(** The verification tool of the MCP server and the [/verify] route of the
    HTTP server give the same verdict on the same stores: the same [valid],
    the same receipt when every pending entry is [Pending] without a
    transaction (as [witnessDecision] stores it), and the same message, but
    for a settled receipt whose signature verifies, where the MCP server adds
    the words "on Arweave". *)
Theorem mcp_and_http_verification_agree rid st :
  entries pending_shape (pendingReceipts st) ->
  let mcp := (Mcp.verifyReceipt rid st).1 in
  let http := (Http.verifyReceipt rid st).1 in
  valid mcp = valid http /\
  receipt mcp = receipt http /\
  (message mcp = message http \/
   is_Some (map_get rid (settledReceipts st)) /\ valid http = true /\
   message mcp = "Receipt verified and settled on Arweave" /\
   message http = "Receipt verified and settled").
Proof.
  intros Hshape mcp http. unfold mcp, http.
  unfold Mcp.verifyReceipt, Http.verifyReceipt, bind, settled_get, pending_get; simpl.
  destruct (map_get rid (settledReceipts st)) as [x|] eqn:Hs; simpl.
  - split_and!; try done.
    destruct (ecdsa_verify (hash x) (signature x)); [right|by left].
    by split_and!.
  - destruct (map_get rid (pendingReceipts st)) as [p|] eqn:Hp; simpl.
    + destruct (entries_get _ _ _ _ Hshape Hp) as (_ & Hstatus & Htx).
      split_and!; try done; [|by left].
      destruct p as [[]]; simpl in *. by subst.
    + split_and!; try done. by left.
Qed.

(** Of all the tool calls, only a [witness_decision] whose arguments hold the
    three required fields changes the stores, and it changes the pending store
    alone, by one entry under the id of the receipt it returns; a call
    without arguments, with a missing or falsy field, a verification, the
    server information and an unknown tool leave both stores as they are. *)
Theorem only_witness_decision_changes_the_stores call now entropy st :
  let result := (call_tool call now entropy st).1 in
  let st' := (call_tool call now entropy st).2 in
  settledReceipts st' = settledReceipts st /\
  match result with
  | Mcp.WitnessText success receipt _ _ =>
      exists args request,
        call = Mcp.witness_decision (Some args) /\
        as_request (VObject args) = Some request /\
        success = true /\
        pendingReceipts st' =
          map_set (receipt_id receipt) {| base := receipt; full_payload := request |}
            (pendingReceipts st)
  | _ => pendingReceipts st' = pendingReceipts st
  end.
Proof.
  intros result st'. unfold result, st', Mcp.call_tool.
  destruct call as [[args|]|[args|]| |name]; try done.
  - destruct (as_request (VObject args)) as [request|] eqn:E; [|done].
    unfold bind. rewrite witnessDecision_eq. simpl.
    split; [done|]. by exists args, request.
  - destruct (or_null (own_property (js "receipt_id") args)) as [rid|]; [|done].
    unfold bind, Mcp.verifyReceipt_of.
    destruct (map_key rid) as [rid'|]; [|done].
    destruct (mcp_verifyReceipt_stores rid' st) as [? ?].
    by destruct (Mcp.verifyReceipt rid' st).
Qed.

End Tools.

#[local] Existing Instance Demo.demo_crypto.
#[local] Existing Instance Demo.demo_engine.

(** A state whose pending store holds one receipt as [witnessDecision]
    stores it. *)
Lemma mcp_and_http_verification_agree_witness :
  let st := (witnessDecision Demo.t0 7 Demo.request1 initial).2 in
  valid (Mcp.verifyReceipt Demo.id1 st).1 = valid (Http.verifyReceipt Demo.id1 st).1 /\
  receipt (Mcp.verifyReceipt Demo.id1 st).1 = receipt (Http.verifyReceipt Demo.id1 st).1.
Proof.
  intros st.
  assert (Hshape : entries pending_shape (pendingReceipts st)).
  { unfold st. rewrite witnessDecision_eq. cbn [snd pendingReceipts].
    apply entries_set; [by intros ? ? ?%elem_of_nil|].
    split_and!; reflexivity. }
  destruct (mcp_and_http_verification_agree Demo.id1 st Hshape) as (H1 & H2 & _).
  split; [exact H1|exact H2].
Defined.

End McpMore.

(** * The hashed payload determines the request *)

Module PayloadFacts.

Import Http.

Lemma unhex_hex_digit k :
  (k < 16)%N -> unhex_digit (N_of_ascii (Settler.hex_digit k)) = k.
Proof.
  intros Hk.
  assert (k ∈ (N.of_nat <$> seq 0 16)) as Hin.
  { apply list_elem_of_fmap. exists (N.to_nat k). split; [lia|].
    apply elem_of_seq. lia. }
  clear Hk. cbn in Hin. set_unfold in Hin.
  repeat (destruct Hin as [->|Hin]; [reflexivity|]). done.
Qed.

Lemma unicode_escape_eq c :
  unicode_escape c =
  [92; 117; N_of_ascii (Settler.hex_digit (c / 4096 mod 16));
   N_of_ascii (Settler.hex_digit (c / 256 mod 16));
   N_of_ascii (Settler.hex_digit (c / 16 mod 16));
   N_of_ascii (Settler.hex_digit (c mod 16))]%N.
Proof. reflexivity. Qed.

Lemma unquote_escape c tail :
  (c < 65536)%N ->
  unquote_units (unicode_escape c ++ tail) = prepend c (unquote_units tail).
Proof.
  intros Hc. rewrite unicode_escape_eq.
  cbn [app unquote_units N.eqb Pos.eqb].
  rewrite !unhex_hex_digit by (apply N.mod_lt; lia).
  f_equal. zify. Z.to_euclidean_division_equations. lia.
Qed.

Lemma quote_unit_other c :
  c <> 8%N -> c <> 9%N -> c <> 10%N -> c <> 12%N -> c <> 13%N ->
  c <> 34%N -> c <> 92%N ->
  quote_unit c = if (c <? 32)%N then unicode_escape c else [c].
Proof.
  intros. unfold quote_unit.
  destruct c as [|p]; [done|].
  do 7 (try (destruct p as [p|p|]; try done)).
Qed.

Lemma unquote_quote_unit c tail :
  is_high_surrogate c = false -> is_low_surrogate c = false ->
  unquote_units (quote_unit c ++ tail) = prepend c (unquote_units tail).
Proof.
  intros _ _.
  destruct (decide (c = 8%N)) as [->|?]; [done|].
  destruct (decide (c = 9%N)) as [->|?]; [done|].
  destruct (decide (c = 10%N)) as [->|?]; [done|].
  destruct (decide (c = 12%N)) as [->|?]; [done|].
  destruct (decide (c = 13%N)) as [->|?]; [done|].
  destruct (decide (c = 34%N)) as [->|?]; [done|].
  destruct (decide (c = 92%N)) as [->|?]; [done|].
  rewrite quote_unit_other by done.
  destruct (c <? 32)%N eqn:E.
  - apply N.ltb_lt in E. apply unquote_escape. lia.
  - cbn [app unquote_units].
    destruct (N.eqb_spec c 34); [done|]. by destruct (N.eqb_spec c 92).
Qed.

Lemma unquote_surrogate c tail :
  is_high_surrogate c = true \/ is_low_surrogate c = true ->
  unquote_units (c :: tail) = prepend c (unquote_units tail) /\ (c < 65536)%N.
Proof.
  unfold is_high_surrogate, is_low_surrogate. intros H.
  assert (55296 <= c <= 57343)%N as Hc
    by (destruct H as [H|H]; apply andb_true_iff in H as [?%N.leb_le ?%N.leb_le]; lia).
  split; [|lia]. cbn [unquote_units].
  destruct (N.eqb_spec c 34); [lia|]. by destruct (N.eqb_spec c 92); [lia|].
Qed.

(** Reading back what [quote_units] writes gives the string, and stops at the
    closing quote. *)
Lemma unquote_quote_units s : forall tail,
  unquote_units (quote_units s ++ 34%N :: tail) = Some (s, tail).
Proof.
  induction s as [s IH] using (induction_ltof1 _ (@length N)); unfold ltof in IH.
  intros tail. destruct s as [|c rest]; [done|].
  cbn [quote_units].
  destruct (is_high_surrogate c) eqn:Hh.
  - destruct (unquote_surrogate c [] (or_introl Hh)) as [_ Hc].
    destruct rest as [|d rest'].
    + rewrite unquote_escape by done. done.
    + destruct (is_low_surrogate d) eqn:Hl.
      * cbn [app].
        rewrite (proj1 (unquote_surrogate c _ (or_introl Hh))).
        rewrite (proj1 (unquote_surrogate d _ (or_intror Hl))).
        rewrite IH by (simpl; lia). done.
      * rewrite <- app_assoc, unquote_escape by done.
        rewrite IH by (simpl; lia). done.
  - destruct (is_low_surrogate c) eqn:Hl.
    + destruct (unquote_surrogate c [] (or_intror Hl)) as [_ Hc].
      rewrite <- app_assoc, unquote_escape by done.
      rewrite IH by (simpl; lia). done.
    + rewrite <- app_assoc, unquote_quote_unit by done.
      rewrite IH by (simpl; lia). done.
Qed.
----
■ **Problem description**:
A single number is the whole answer: the tally of lines above that contain "rest".

■ **Task answer**:
2